Statistical analysis
Statistics included descriptive computations, based on the angulation severity of the subgroups, as well as bivariate and multivariate analyses. The Pearson correlation coefficient was used to explore associations among variables. To test which variables would predict the severity of the PIC/VAC angulation, associations between the latter, positional variables, and age were evaluated using multivariate regression analysis. To determine intraexaminer reliability, an author (K.Z.) repeated all measurements on 10 CBCT radiographs at least 14 days after the initial assessment. The measurements were evaluated with the 2-way mixed-effects intraclass correlations for absolute agreement on single measures. Statistical significance was set at P <0.05. SPSS software (version 20.0; IBM, Armonk, NY) and Stata software (version 11.1; StataCorp, College Station, Tex) were used for all statistical analyses.
Results
The intraclass correlation coefficients gauging reliability of repeated measurements were high, ranging from 0.91 to 0.997, except for the anterior distance in the sagittal plane (r = 0.80).
The male-to-female ratio of patients with PIC was 1:2.5. The range of the PIC/VAC angle was 9° to 59°, and its mean in the total sample was 32.47° ± 15.46° (19° ± 6.6° and 43° ± 9.9° in the lower and higher severity subgroups, respectively; P <0.001; Table I ). Differences between these subgroups were statistically significant for various parameters: the inclination to the palatal plane (sagittal, P <0.001), apex and cusp distances between PIC and VAC (axial plane, P = 0.023 and 0.003, respectively), apex to midline distance (panoramic, P = 0.011), and inclination to midline (coronal, P <0.001; panoramic, P <0.001) were all greater in the high severity group.

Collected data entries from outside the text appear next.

(* ===== verification/Console.v ===== *)
(** * The console

    machine/console.cc (the device) and userprog/synchconsole.cc (the
    synchronous interface), used by one thread at a time: the lock of the
    synchronous console is free between calls, and a thread that waits lets the
    machine idle until the next console interrupt.  When none is scheduled it
    waits for ever, the outcome [Diverges].

    The UNIX file behind the keyboard is the list of what the device finds when
    it polls: [None] when nothing has arrived, a byte otherwise; after the list,
    the end of the file. *)

From S2P Require Import Prelude Ints.

(** ** Interfaces for programs that read and write characters *)

Definition EOF : Z := -1.

(** [stream s l]: the characters [l] are still to be read, and then the end of
    the file. *)
Class CharSource (S : Type) := {
  get_char : S -> res (Z * S);
  stream : S -> list Z -> Prop;
  get_char_law : forall s c l, stream s (c :: l) ->
    exists s', get_char s = Ok (c, s') /\ stream s' l;
  get_eof_law : forall s, stream s [] -> exists s', get_char s = Ok (EOF, s');
  stream_chars : forall s l, stream s l -> Forall (fun c => -128 <= c < 128 /\ c <> EOF) l
}.

(** [shown s l]: the characters [l] have been written. *)
Class CharSink (S : Type) := {
  put_char : Z -> S -> res S;
  shown : S -> list Z -> Prop;
  put_char_law : forall s l c, shown s l -> exists s', put_char c s = Ok s' /\ shown s' (l ++ [c])
}.

Module Console.

(** ** The device *)

(** [ConsoleInput]; [readInt] tells whether a [ConsoleReadInt] is pending. *)
Record ConsoleInput := mkInput {
  readFile : list (option Z);
  incoming : Z;
  readInt : bool;
  numConsoleCharsRead : Z
}.

(** The constructor. *)
Definition ConsoleInput_init (file : list (option Z)) : ConsoleInput := mkInput file EOF true 0.

(** [ConsoleInput::CallBack], and whether it calls [callWhenAvail->CallBack()]. *)
Definition ConsoleInput_CallBack (d : ConsoleInput) : res (bool * ConsoleInput) :=
  ASSERT (incoming d =? EOF) ;;;
  match readFile d with
  | None :: l => Ok (false, mkInput l (incoming d) true (numConsoleCharsRead d))
  | Some c :: l => Ok (true, mkInput l (s8 c) (readInt d) (s32 (numConsoleCharsRead d + 1)))
  | [] => Ok (true, d)
  end.

(** [ConsoleInput::GetChar] *)
Definition ConsoleInput_GetChar (d : ConsoleInput) : Z * ConsoleInput :=
  let ch := incoming d in
  (ch, mkInput (readFile d) EOF
         (if negb (incoming d =? EOF) then true else readInt d) (numConsoleCharsRead d)).

(** [ConsoleOutput]; [writeInt] tells whether a [ConsoleWriteInt] is pending. *)
Record ConsoleOutput := mkOutput {
  writeFile : list Z;
  putBusy : bool;
  writeInt : bool;
  numConsoleCharsWritten : Z
}.

(** The constructor. *)
Definition ConsoleOutput_init : ConsoleOutput := mkOutput [] false false 0.

Definition ConsoleOutput_CallBack (d : ConsoleOutput) : ConsoleOutput :=
  mkOutput (writeFile d) false (writeInt d) (s32 (numConsoleCharsWritten d + 1)).

Definition ConsoleOutput_PutChar (ch : Z) (d : ConsoleOutput) : res ConsoleOutput :=
  ASSERT (negb (putBusy d)) ;;;
  Ok (mkOutput (writeFile d ++ [ch]) true true (numConsoleCharsWritten d)).

(** ** The synchronous console *)

(** The lock and the value of the semaphore [waitFor]. *)
Record SynchConsoleInput := mkSynchInput {
  consoleInput : ConsoleInput;
  in_lock : bool;
  in_waitFor : Z
}.

Record SynchConsoleOutput := mkSynchOutput {
  consoleOutput : ConsoleOutput;
  out_lock : bool;
  out_waitFor : Z
}.

Definition SynchConsoleInput_init (file : list (option Z)) : SynchConsoleInput :=
  mkSynchInput (ConsoleInput_init file) false 0.

Definition SynchConsoleOutput_init : SynchConsoleOutput :=
  mkSynchOutput ConsoleOutput_init false 0.

(** [SynchConsoleInput::CallBack] is [waitFor->V()]. *)
Definition SynchConsoleInput_CallBack (s : SynchConsoleInput) : SynchConsoleInput :=
  mkSynchInput (consoleInput s) (in_lock s) (in_waitFor s + 1).

Definition SynchConsoleOutput_CallBack (s : SynchConsoleOutput) : SynchConsoleOutput :=
  mkSynchOutput (consoleOutput s) (out_lock s) (out_waitFor s + 1).

(** The next console interrupt, if one is scheduled. *)
Definition read_interrupt (s : SynchConsoleInput) : res SynchConsoleInput :=
  let d := consoleInput s in
  if readInt d then
    let2* (notify, d') :=
      ConsoleInput_CallBack (mkInput (readFile d) (incoming d) false (numConsoleCharsRead d)) in
    let s' := mkSynchInput d' (in_lock s) (in_waitFor s) in
    Ok (if notify : bool then SynchConsoleInput_CallBack s' else s')
  else Err Diverges.

Definition write_interrupt (s : SynchConsoleOutput) : res SynchConsoleOutput :=
  let d := consoleOutput s in
  if writeInt d then
    Ok (SynchConsoleOutput_CallBack
          (mkSynchOutput
             (ConsoleOutput_CallBack (mkOutput (writeFile d) (putBusy d) false (numConsoleCharsWritten d)))
             (out_lock s) (out_waitFor s)))
  else Err Diverges.

(** [waitFor->P()]: the thread sleeps until an interrupt raises the semaphore.
    Each interrupt takes an event of the file, so the length of the file bounds
    their number. *)
Fixpoint in_P (fuel : nat) (s : SynchConsoleInput) : res SynchConsoleInput :=
  if in_waitFor s =? 0 then
    match fuel with
    | O => Err Diverges
    | S fuel' => let* s' := read_interrupt s in in_P fuel' s'
    end
  else Ok (mkSynchInput (consoleInput s) (in_lock s) (in_waitFor s - 1)).

Definition out_P (s : SynchConsoleOutput) : res SynchConsoleOutput :=
  let* s' := if out_waitFor s =? 0 then write_interrupt s else Ok s in
  if out_waitFor s' =? 0 then Err Diverges
  else Ok (mkSynchOutput (consoleOutput s') (out_lock s') (out_waitFor s' - 1)).

(** [SynchConsoleInput::GetChar]; a second thread would wait for the lock. *)
Definition GetChar (s : SynchConsoleInput) : res (Z * SynchConsoleInput) :=
  if in_lock s then Err Diverges else
  let s1 := mkSynchInput (consoleInput s) true (in_waitFor s) in
  let* s2 := in_P (S (length (readFile (consoleInput s1)))) s1 in
  let '(ch, d) := ConsoleInput_GetChar (consoleInput s2) in
  Ok (ch, mkSynchInput d false (in_waitFor s2)).

(** The loop of [GetString], from index [i]: the characters stored, whether the
    file ended, and the console. *)
Fixpoint GetString_loop (n : nat) (s : SynchConsoleInput)
  : res (list Z * bool * SynchConsoleInput) :=
  match n with
  | O => Ok ([], false, s)
  | S n' =>
      let2* (ch, s1) := GetChar s in
      if ch =? EOF then Ok ([0], true, s1)
      else
        let3* (l, eof, s2) := GetString_loop n' s1 in
        Ok (ch :: l, eof, s2)
  end.

(** [SynchConsoleInput::GetString]: what it stores at the beginning of the
    buffer, and its result. *)
Definition GetString (size : Z) (s : SynchConsoleInput) : res (list Z * Z * SynchConsoleInput) :=
  let3* (l, eof, s') := GetString_loop (Z.to_nat size) s in
  Ok (l, if eof : bool then -2 else size, s').

(** [SynchConsoleOutput::PutChar] *)
Definition PutChar (ch : Z) (s : SynchConsoleOutput) : res SynchConsoleOutput :=
  if out_lock s then Err Diverges else
  let* d := ConsoleOutput_PutChar ch (consoleOutput s) in
  let* s1 := out_P (mkSynchOutput d true (out_waitFor s)) in
  Ok (mkSynchOutput (consoleOutput s1) false (out_waitFor s1)).

(** [SynchConsoleOutput::PutString] *)
Definition PutString (buffer : list Z) (size : Z) (s : SynchConsoleOutput)
  : res (Z * SynchConsoleOutput) :=
  let* s' := for_range (Z.to_nat size) 0
    (fun i s => let* c := arr_get buffer i in PutChar c s) s in
  Ok (size, s').

(** ** What the console delivers *)

(** The characters of the file up to its end.  The byte 255 is the [char] EOF,
    which the device cannot tell from the end of the file. *)
Fixpoint text (f : list (option Z)) : list Z :=
  match f with
  | [] => []
  | None :: f' => text f'
  | Some c :: f' => if s8 c =? EOF then [] else s8 c :: text f'
  end.

(** The keyboard is polled, holds a character, or has reported the end. *)
Definition input_stream (s : SynchConsoleInput) (l : list Z) : Prop :=
  let d := consoleInput s in
  in_lock s = false /\
  ((readInt d = true /\ in_waitFor s = 0 /\ incoming d = EOF /\ l = text (readFile d)) \/
   (readInt d = false /\ in_waitFor s = 1 /\ incoming d <> EOF /\ -128 <= incoming d < 128 /\
      l = incoming d :: text (readFile d)) \/
   (readInt d = false /\ in_waitFor s = 1 /\ incoming d = EOF /\ l = [])).

(** The end of the file has been read. *)
Definition input_ended (s : SynchConsoleInput) : Prop :=
  in_lock s = false /\ readInt (consoleInput s) = false /\
  incoming (consoleInput s) = EOF /\ in_waitFor s = 0.

Lemma s8_char c : -128 <= s8 c < 128.
Proof. unfold s8. pose proof (Z.mod_pos_bound (c + 2 ^ 7) (2 ^ 8)). lia. Qed.

Lemma text_chars f : Forall (fun c => -128 <= c < 128 /\ c <> EOF) (text f).
Proof.
  induction f as [|[c|] f IH]; cbn [text]; [done| |done].
  destruct (Z.eqb_spec (s8 c) EOF); [done|]. constructor; [|done]. split; [apply s8_char|done].
Qed.

(** Waiting for input takes events off the file up to the first character or
    the end. *)
Lemma in_P_polled f : forall fuel b k,
  (length f < fuel)%nat ->
  exists s', in_P fuel (mkSynchInput (mkInput f EOF true k) b 0) = Ok s' /\
    in_lock s' = b /\ in_waitFor s' = 0 /\ readInt (consoleInput s') = false /\
    match text f with
    | c :: l => incoming (consoleInput s') = c /\ text (readFile (consoleInput s')) = l
    | [] => incoming (consoleInput s') = EOF
    end.
Proof.
  induction f as [|[c|] f IH]; intros fuel b k Hf; (destruct fuel as [|fuel]; [cbn in Hf; lia|]); cbn [length] in Hf.
  - destruct fuel; eexists; (split; [reflexivity|]); done.
  - assert (exists s', in_P (S fuel) (mkSynchInput (mkInput (Some c :: f) EOF true k) b 0) = Ok s' /\
      s' = mkSynchInput (mkInput f (s8 c) false (s32 (k + 1))) b 0) as (s' & -> & ->).
    { destruct fuel; eexists; (split; [reflexivity|]); done. }
    eexists. split; [reflexivity|]. cbn [in_lock in_waitFor consoleInput readInt incoming readFile text].
    destruct (Z.eqb_spec (s8 c) EOF); done.
  - destruct (IH fuel b k) as (s' & E & H); [lia|]. exists s'. split; [|done].
    rewrite <- E. cbn [in_P in_waitFor]. done.
Qed.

The cusp to midline distance was smaller in the higher severity group (axial, P = 0.001; panoramic, P <0.001), reflecting the more medial position of the crown in this group. The height of the cusp was on average similar between the severity groups on the sagittal view ( P = 0.098) but different on the panoramic view ( P = 0.016), although the difference between the group means was less than 1 mm. The distance between the anteroposterior position of the first molar and the interincisal point in the axial view was smaller in the severe group compared with the less severe group ( P = 0.027; Table I ).
The measurements of similar positions on the panoramic view and other views—ie, the cusp tip to occlusal plane vertical distances, distances between the cusp tip and apex to the midline, and the PIC angulation to the midline—were statistically significantly different (0.015 < P <0.001); only the cusp tip to occlusal plane vertical distances between the severity groups measured on the panoramic and sagittal views were not different ( Table I ).
The highest correlations were observed between the angulations of PIC to VAC and the angulations to the midline on the panoramic (r = 0.9) and coronal (r = 0.85) views, as well as PIC/VAC to the position of its cusp tip on the panoramic (r = −0.7) and axial (r = −0.7) views ( Table II ). The canine angulation to midline was significantly correlated to cusp tip deviation (r = 0.67) and cusp tip to midline (r = −0.80 on panoramic and r = −0.86 on axial views) ( P <0.001). Moderate correlations (0.48 <r <0.57) were noted between PIC/VAC and the deviations of the canine cusp and apex. The highest correlations for cusp deviation were with the cusp to midline distance (r = −0.7) and PIC angulation to midline on the axial view. The highest correlation for apex deviation was with the PIC angulation to the palatal plane (r = 0.62).